Submitted Oct 27, 2023

At BigBinary, we’ve been building neetoDeploy for the past one year.

We were running all our PR review apps across around 25-30 projects on Heroku. Last year once Heroku announced that they’re getting rid of their free plans, we started off by building a platform to deploy PR review apps. We kept the date Heroku was planning to remove their free plans as a deadline and quickly put together our platform on top of Kubernetes so that we could migrate all our apps from Heroku. We completed this way before the deadline and spent the rest of the time fixing bugs and stabilizing the platform. We architected an entire idle mechanism for the apps, based on the network requests each service recieves. If an app is not accessed for 5 minutes, it will get scaled down and would only be brought back up when its accessed again. We were able to bring down our costs substantially with this.

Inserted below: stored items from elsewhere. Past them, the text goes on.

(** In the field of [lone_seven] and [five_runs] the entrant without history
    scores 46.5: seven neutral sub-scores and a draw of -20. *)
Lemma lone_seven_score :
  score_of app_py blank_race [lone_seven; five_runs] lone_seven = 46.5.
Proof.
  unfold score_of.
  destruct (calculate_score_ok app_py lone_seven blank_race
              [lone_seven; five_runs])
    as (s & Hs & Htot & Hrec & Hdraw & Ho & _).
  rewrite Hs, Htot.
  destruct (calculate_score_inv _ _ _ _ _ Hs) as (Hb & Hd & Hc & Hst & Hw).
  rewrite draw_score_value in Hdraw by (unfold len; simpl; lia).
  rewrite odds_score_not_posted in Ho by (simpl; lra).
  unfold weight_score in Hw. simpl in Hw. rewrite Rgtb_refl in Hw.
  simpl in Hb, Hd, Hc, Hst, Hw, Hrec.
  injection Hb as Hb. injection Hd as Hd. injection Hc as Hc.
  injection Hst as Hst. injection Hw as Hw. injection Ho as Ho.
  injection Hdraw as Hdraw.
  unfold len in Hdraw. simpl in Hdraw. rewrite Z.max_r in Hdraw by lia.
  unfold composite, w_recent, w_basic, w_distance, w_course, w_draw, w_odds,
    w_stability, w_weight.
  rewrite Hrec, <- Hb, <- Hd, <- Hc, <- Hst, <- Hw, <- Ho, <- Hdraw.
  lra.
Qed.

(** In the same field the entrant with five good runs scores more. *)
Lemma five_runs_score :
  46.5 < score_of app_py blank_race [lone_seven; five_runs] five_runs.
Proof.
  unfold score_of.
  destruct (calculate_score_ok app_py five_runs blank_race
              [lone_seven; five_runs])
    as (s & Hs & Htot & Hrec & Hdraw & Ho & Hb & Hd & Hc & Hst & Hw).
  rewrite Hs, Htot.
  rewrite draw_score_value in Hdraw by (unfold len; simpl; lia).
  rewrite odds_score_not_posted in Ho by (simpl; lra).
  injection Ho as Ho. injection Hdraw as Hdraw.
  unfold len in Hdraw. simpl in Hdraw.
  unfold recent_score, enumerate, recent_weights, finish_score in Hrec.
  simpl in Hrec. rewrite !Z.max_r in Hrec by lia.
  unfold in_0_100 in *.
  unfold composite, w_recent, w_basic, w_distance, w_course, w_draw, w_odds,
    w_stability, w_weight.
  rewrite Hrec, <- Ho, <- Hdraw. lra.
Qed.

(** predict puts the higher-scored entrant first although it came second in
    the input, and ranks the two 1 and 2. *)
Lemma predict_reorders :
  exists ps,
    predict app_py [lone_seven; five_runs] blank_race = Ok ps
    /\ map p_horse ps = [five_runs; lone_seven]
    /\ map p_rank ps = [1; 2]%Z.
Proof.
  destruct (predict_ok app_py [lone_seven; five_runs] blank_race)
    as (ps & Hps & Hres); [discriminate |].
  exists ps. split; [exact Hps |].
  destruct Hres as [scored min_s max_s Hfield _ _ _].
  inversion Hfield as [| h1 a hs1 scs1 [Ha1 Ha2] Hrest]; subst.
  inversion Hrest as [| h2 b hs2 scs2 [Hb1 Hb2] Hnil]; subst.
  inversion Hnil; subst.
  rewrite lone_seven_score in Ha2. pose proof five_runs_score as Hfive.
  rewrite <- Hb2 in Hfive.
  unfold enumerate, sort_desc. cbn [fold_right insert_desc].
  destruct (Rlt_dec (sc_score a) (sc_score b)) as [_ | Hn]; [| lra].
  cbn [insert_desc length seq combine map ranked_entry p_horse p_rank].
  rewrite Ha1, Hb1. split; reflexivity.
Qed.

(** * Further properties of calculate_score *)

(** The result of calculate_score, with each detail tied to the block that
    computes it. *)
Lemma calculate_score_parts (f : source_file) (horse : Horse)
  (race_info : RaceInfo) (all_horses : list Horse) :
  exists s,
    calculate_score f horse race_info all_horses = Ok s
    /\ s_total s = composite f (s_details s)
    /\ d_recent (s_details s) = recent_score (h_results horse)
    /\ basic_score (h_results horse) = Ok (d_basic (s_details s))
    /\ distance_score (h_results horse) race_info
       = Ok (d_distance (s_details s))
    /\ course_score (h_results horse) race_info = Ok (d_course (s_details s))
    /\ draw_score horse race_info all_horses = Ok (d_draw (s_details s))
    /\ odds_score horse = Ok (d_odds (s_details s))
    /\ stability_score (h_results horse) = Ok (d_stability (s_details s))
    /\ weight_score horse all_horses = Ok (d_weight (s_details s)).
Proof.
  destruct (calculate_score_ok f horse race_info all_horses)
    as (s & Hs & Htot & Hrec & Hdraw & Ho & _).
  destruct (calculate_score_inv _ _ _ _ _ Hs) as (Hb & Hd & Hc & Hst & Hw).
  exists s. repeat split; assumption.
Qed.

Ltac score_parts f horse race_info all_horses s :=
  let Hs := fresh "Hs" in
  let Htot := fresh "Htot" in
  let Hrec := fresh "Hrec" in
  let Hb := fresh "Hbasic" in
  let Hd := fresh "Hdist" in
  let Hc := fresh "Hcourse" in
  let Hdr := fresh "Hdraw" in
  let Ho := fresh "Hodds" in
  let Hst := fresh "Hstab" in
  let Hw := fresh "Hweight" in
  destruct (calculate_score_parts f horse race_info all_horses)
    as (s & Hs & Htot & Hrec & Hb & Hd & Hc & Hdr & Ho & Hst & Hw).

Lemma Ok_inj {A : Type} (a b : A) : Ok a = Ok b -> a = b.
Proof. intros H. now injection H. Qed.

(** X2.  An entrant with no history, no posted odds, no program number and
    no carried weight gets 50 in each of the eight details, and a total of
    50 in either file: both weight presets sum to 1. *)
Theorem calculate_score_neutral (f : source_file) (horse : Horse)
  (race_info : RaceInfo) (all_horses : list Horse) :
  h_results horse = [] ->
  h_odds horse <= 0 ->
  h_number horse = 0%Z ->
  h_weight_carry horse = 0 ->
  exists s,
    calculate_score f horse race_info all_horses = Ok s
    /\ s_details s = mkDetails 50 50 50 50 50 50 50 50
    /\ s_total s = 50.
Proof.
  intros Hres Hodds0 Hnum Hwc.
  score_parts f horse race_info all_horses s.
  rewrite Hres in *.
  rewrite odds_score_not_posted in Hodds by assumption.
  unfold draw_score in Hdraw. rewrite Hnum in Hdraw.
  unfold weight_score in Hweight.
  assert (Ht : truthy (h_weight_carry horse) = false).
  { rewrite Hwc. unfold truthy, Reqb.
    destruct (Req_dec_T 0 0) as [_ | H]; [reflexivity | now elim H]. }
  rewrite Ht in Hweight.
  assert (Hw50 : d_weight (s_details s) = 50).
  { destruct (map h_weight_carry _) in Hweight;
      apply Ok_inj in Hweight; now symmetry. }
  cbn in Hrec, Hbasic, Hdist, Hcourse, Hdraw, Hstab.
  apply Ok_inj in Hbasic, Hdist, Hcourse, Hdraw, Hodds, Hstab.
  assert (Hd : s_details s = mkDetails 50 50 50 50 50 50 50 50).
  { destruct (s_details s); cbn in *. congruence. }
  exists s. split; [exact Hs |]. split; [exact Hd |].
  rewrite Htot, Hd. unfold composite. cbn.
  destruct f; unfold w_recent, w_basic, w_distance, w_course, w_draw, w_odds,
    w_stability, w_weight; lra.
Qed.

(** The neutral score of [blank_horse] in a field of two. *)
Lemma calculate_score_neutral_witness :
  exists s,
    calculate_score scrape_and_predict_py blank_horse blank_race
      [five_runs; blank_horse] = Ok s
    /\ s_details s = mkDetails 50 50 50 50 50 50 50 50
    /\ s_total s = 50.
Proof.
  apply (calculate_score_neutral scrape_and_predict_py blank_horse blank_race
           [five_runs; blank_horse]); reflexivity.
Defined.

Lemma recent_score_finishes (results : list RaceResult) :
  recent_score results
  = recent_of_finishes (map r_finish (firstn 5 results)).
Proof.
  destruct results as [| a [| b [| c [| d [| e rest]]]]]; reflexivity.
Qed.

(** X3.  The recent-form detail is a function of the finishing positions of
    the five most recent runs alone: two entrants that agree on them get the
    same recent-form detail, whatever their older runs, the other fields of
    their runs, the race, the field and the file. *)
Theorem recent_form_first_five (f1 f2 : source_file) (h1 h2 : Horse)
  (race1 race2 : RaceInfo) (field1 field2 : list Horse) :
  map r_finish (firstn 5 (h_results h1))
  = map r_finish (firstn 5 (h_results h2)) ->
  exists s1 s2,
    calculate_score f1 h1 race1 field1 = Ok s1
    /\ calculate_score f2 h2 race2 field2 = Ok s2
    /\ d_recent (s_details s1) = d_recent (s_details s2).
Proof.
  intros Hsame.
  score_parts f1 h1 race1 field1 s1. score_parts f2 h2 race2 field2 s2.
  exists s1, s2. split; [assumption |]. split; [assumption |].
  rewrite Hrec, Hrec0, !recent_score_finishes. now rewrite Hsame.
Qed.

(** Older runs, beyond the fifth, change nothing. *)
Lemma recent_form_first_five_witness :
  exists s1 s2,
    calculate_score app_py (with_finishes [1; 2; 1; 3; 2; 9; 18]%Z)
      blank_race [] = Ok s1
    /\ calculate_score scrape_and_predict_py five_runs blank_race [five_runs]
       = Ok s2
    /\ d_recent (s_details s1) = d_recent (s_details s2).
Proof.
  apply (recent_form_first_five app_py scrape_and_predict_py
           (with_finishes [1; 2; 1; 3; 2; 9; 18]%Z) five_runs
           blank_race blank_race [] [five_runs]).
  reflexivity.
Defined.

(** X4.  The five weights are not rescaled for a history shorter than five
    runs: with finishes of at least 1, one run gives a recent-form detail of
    at most 35, two runs at most 60, three at most 80 and four at most 92.
    An entrant with a single run, even a win, is below the 50 of an entrant
    with no run at all. *)
Theorem recent_form_short_history (f : source_file) (horse : Horse)
  (race_info : RaceInfo) (all_horses : list Horse) :
  Forall (fun r => (1 <= r_finish r)%Z) (h_results horse) ->
  exists s,
    calculate_score f horse race_info all_horses = Ok s
    /\ (length (h_results horse) = 1%nat -> d_recent (s_details s) <= 35)
    /\ (length (h_results horse) = 2%nat -> d_recent (s_details s) <= 60)
    /\ (length (h_results horse) = 3%nat -> d_recent (s_details s) <= 80)
    /\ (length (h_results horse) = 4%nat -> d_recent (s_details s) <= 92).
Proof.
  intros Hall.
  score_parts f horse race_info all_horses s.
  exists s. split; [assumption |]. rewrite Hrec.
  destruct (h_results horse) as [| a [| b [| c [| d [| e rest]]]]];
    repeat split; intros Hlen; try discriminate Hlen;
    unfold recent_score, enumerate, recent_weights; simpl;
    repeat match goal with
           | H : Forall _ (_ :: _) |- _ =>
               let Hx := fresh "Hx" in
               let Hr := fresh "Hr" in
               inversion H as [| ? ? Hx Hr]; subst; clear H;
               apply finish_score_bounds in Hx
           end;
    lra.
Qed.

(** A single win gives exactly the first weight's share, 35. *)
Lemma recent_form_short_history_witness :
  exists s,
    calculate_score app_py (with_finishes [1%Z]) blank_race [] = Ok s
    /\ d_recent (s_details s) <= 35.
Proof.
  destruct (recent_form_short_history app_py (with_finishes [1%Z]) blank_race
              [])
    as (s & Hs & H1 & _).
  - simpl. repeat constructor. simpl. lia.
  - exists s. split; [exact Hs | apply H1; reflexivity].
Defined.

(** X5.  In one race and one non-empty field the draw detail falls strictly
    as the program number rises from 1 upwards, and it is 100 for program
    number 1. *)
Theorem draw_falls_with_number (f : source_file) (h1 h2 : Horse)
  (race_info : RaceInfo) (all_horses : list Horse) :
  all_horses <> [] ->
  (1 <= h_number h1 < h_number h2)%Z ->
  exists s1 s2,
    calculate_score f h1 race_info all_horses = Ok s1
    /\ calculate_score f h2 race_info all_horses = Ok s2
    /\ d_draw (s_details s2) < d_draw (s_details s1)
    /\ (h_number h1 = 1%Z -> d_draw (s_details s1) = 100).
Proof.
  intros Hne [H1 H12].
  assert (Hlen : (0 < len all_horses)%Z).
  { destruct all_horses; [now elim Hne | apply len_cons_pos]. }
  score_parts f h1 race_info all_horses s1.
  score_parts f h2 race_info all_horses s2.
  rewrite draw_score_value in Hdraw, Hdraw0 by (try assumption; lia).
  apply Ok_inj in Hdraw, Hdraw0.
  exists s1, s2. split; [assumption |]. split; [assumption |].
  rewrite <- Hdraw, <- Hdraw0.
  set (m := Z.max (len all_horses - 1) 1).
  assert (Hm : 0 < IZR m) by (apply IZR_lt; unfold m; lia).
  assert (Hn : IZR (h_number h1 - 1) < IZR (h_number h2 - 1))
    by (apply IZR_lt; lia).
  assert (Hq : IZR (h_number h1 - 1) / IZR m < IZR (h_number h2 - 1) / IZR m).
  { unfold Rdiv. apply Rmult_lt_compat_r; [now apply Rinv_0_lt_compat | exact Hn]. }
  split.
  - destruct (ri_distance race_info <=? 1400)%Z; lra.
  - intros ->. change (1 - 1)%Z with 0%Z. unfold Rdiv. rewrite Rmult_0_l. lra.
Qed.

Once we had nailed PR review apps, we started experimenting with staging and production app deployments. Since the basic functionality was there, we were able to bring it together easily. With this, we moved all of BigBinary’s internal staging deployments to neetoDeploy. One of the major uses of staging deployments was to run Cypress tests against them everyday.

After we started using our platform to deploy staging apps, we started facing a lot of stability issues with existing features. We had to rebuild and re-architecture several features that we had already implemented, kind of like building the Ship of Theseus. We went back to the drawing board and designed a new efficient way of streaming logs faster. We setup cluster autoscaler to handle load, and overprovisioned the cluster ever so lightly based on the existing deployments, so that new deployments never have to wait for the cluster to be up, resulting in seamless and fast deployments. We moved from an external docker registry to our own registry hosted inside our Kubernetes cluster to bring down network costs and latency and so on.

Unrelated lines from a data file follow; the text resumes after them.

(** X20: a time written with six digits of fraction is read back with
    its microseconds: the first two formats fail and the third reads it. *)
Theorem fraction_text_round_trips (t : datetime) :
  valid t = true ->
  parse_datetime (VStr (padded FMT_MICROS t)) = Ok (Some t).
Proof. apply parse_micros_text. Qed.

Lemma fraction_text_round_trips_witness :
  parse_datetime (VStr (padded FMT_MICROS (mk_datetime 2025 7 1 9 0 0 500000)))
  = Ok (Some (mk_datetime 2025 7 1 9 0 0 500000)).
Proof. apply (fraction_text_round_trips (mk_datetime 2025 7 1 9 0 0 500000)). reflexivity. Defined.

(** X21: when the recurrence end is a date without a time of day, an
    instance that starts on that date starts at midnight; an occurrence
    later on that day is not generated.  (For a master that starts in the
    year 1000 or later, so that the start of an instance parses.) *)
Theorem date_only_end_excludes_later_that_day (uuid4 : nat -> string) (master_event : event)
    (w : world) (instances : list event) (w' : world) (start_dt e : datetime) :
  expanded uuid4 master_event w instances w' ->
  instant_of master_event "startTime" = Some start_dt ->
  1000 <= year start_dt ->
  valid_date (year e) (month e) (day e) = true ->
  get master_event "recurrenceEndDate" (VStr EmptyString) = VStr (padded FMT_DATE e) ->
  Forall (fun inst : event =>
            exists a, instant_of inst "startTime" = Some a
                      /\ (year a = year e -> month a = month e -> day a = day e ->
                          hour a = 0 /\ minute a = 0 /\ second a = 0))
         instances.
Proof.
  intros (recurrence & s & tz & sd & ed & rd & curs & Htz & Hs & Hr & _ & HF & _)%expanded_occurrences
    Hs' Hy Hd Hget.
  rewrite Hs in Hs'. injection Hs' as <-.
  pose proof (parse_datetime_valid _ _ (instant_of_Some _ _ _ Hs)) as Hvs.
  unfold instant_of in Hr. rewrite Hget, (parse_date_text e Hd) in Hr. injection Hr as <-.
  eapply (Forall_transfer _ (fun _ => True)); [| exact HF | apply Forall_true; trivial].
  cbv beta. intros c inst (Hm & (Hv & _ & Ho & _) & Hle) _.
  pose proof (occurrence_year sd c Hvs Hv Ho Hy) as Hyc.
  exists (whole_second c). split; [eapply made_at_start; eassumption|].
  cbn [whole_second year month day hour minute second].
  intros Hye Hmo Hda. destruct (le_midnight c e Hv Hle Hye Hmo Hda) as (? & ? & ? & _). auto.
Qed.

Lemma date_only_end_excludes_later_that_day_witness :
  Forall (fun inst : event =>
            exists a, instant_of inst "startTime" = Some a
                      /\ (year a = 2025 -> month a = 7 -> day a = 22 ->
                          hour a = 0 /\ minute a = 0 /\ second a = 0))
         (Samples.instances_of Samples.weekly_july_run).
Proof.
  apply (date_only_end_excludes_later_that_day Samples.counting Samples.weekly_july
           Samples.fresh _ (Samples.world_of Samples.weekly_july_run)
           (mk_datetime 2025 7 1 9 0 0 0) (mk_datetime 2025 7 22 0 0 0 0)).
  - exists "weekly". repeat split; vm_compute; reflexivity.
  - vm_compute. reflexivity.
  - vm_compute. discriminate.
  - reflexivity.
  - vm_compute. reflexivity.
Defined.

End Extras.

The last one year has been a rollercoaster ride in terms of learning and experimenting. Working on and maintaining neetoDeploy over the past year taught me a lot of lessons the hard way and I’ve understood what SRE means in a project of this scale. We wrote a bunch of blog posts about it too.

This is the neetoDeploy story - how we built a cloud deployment platform as a service from scratch and took it to production in a year.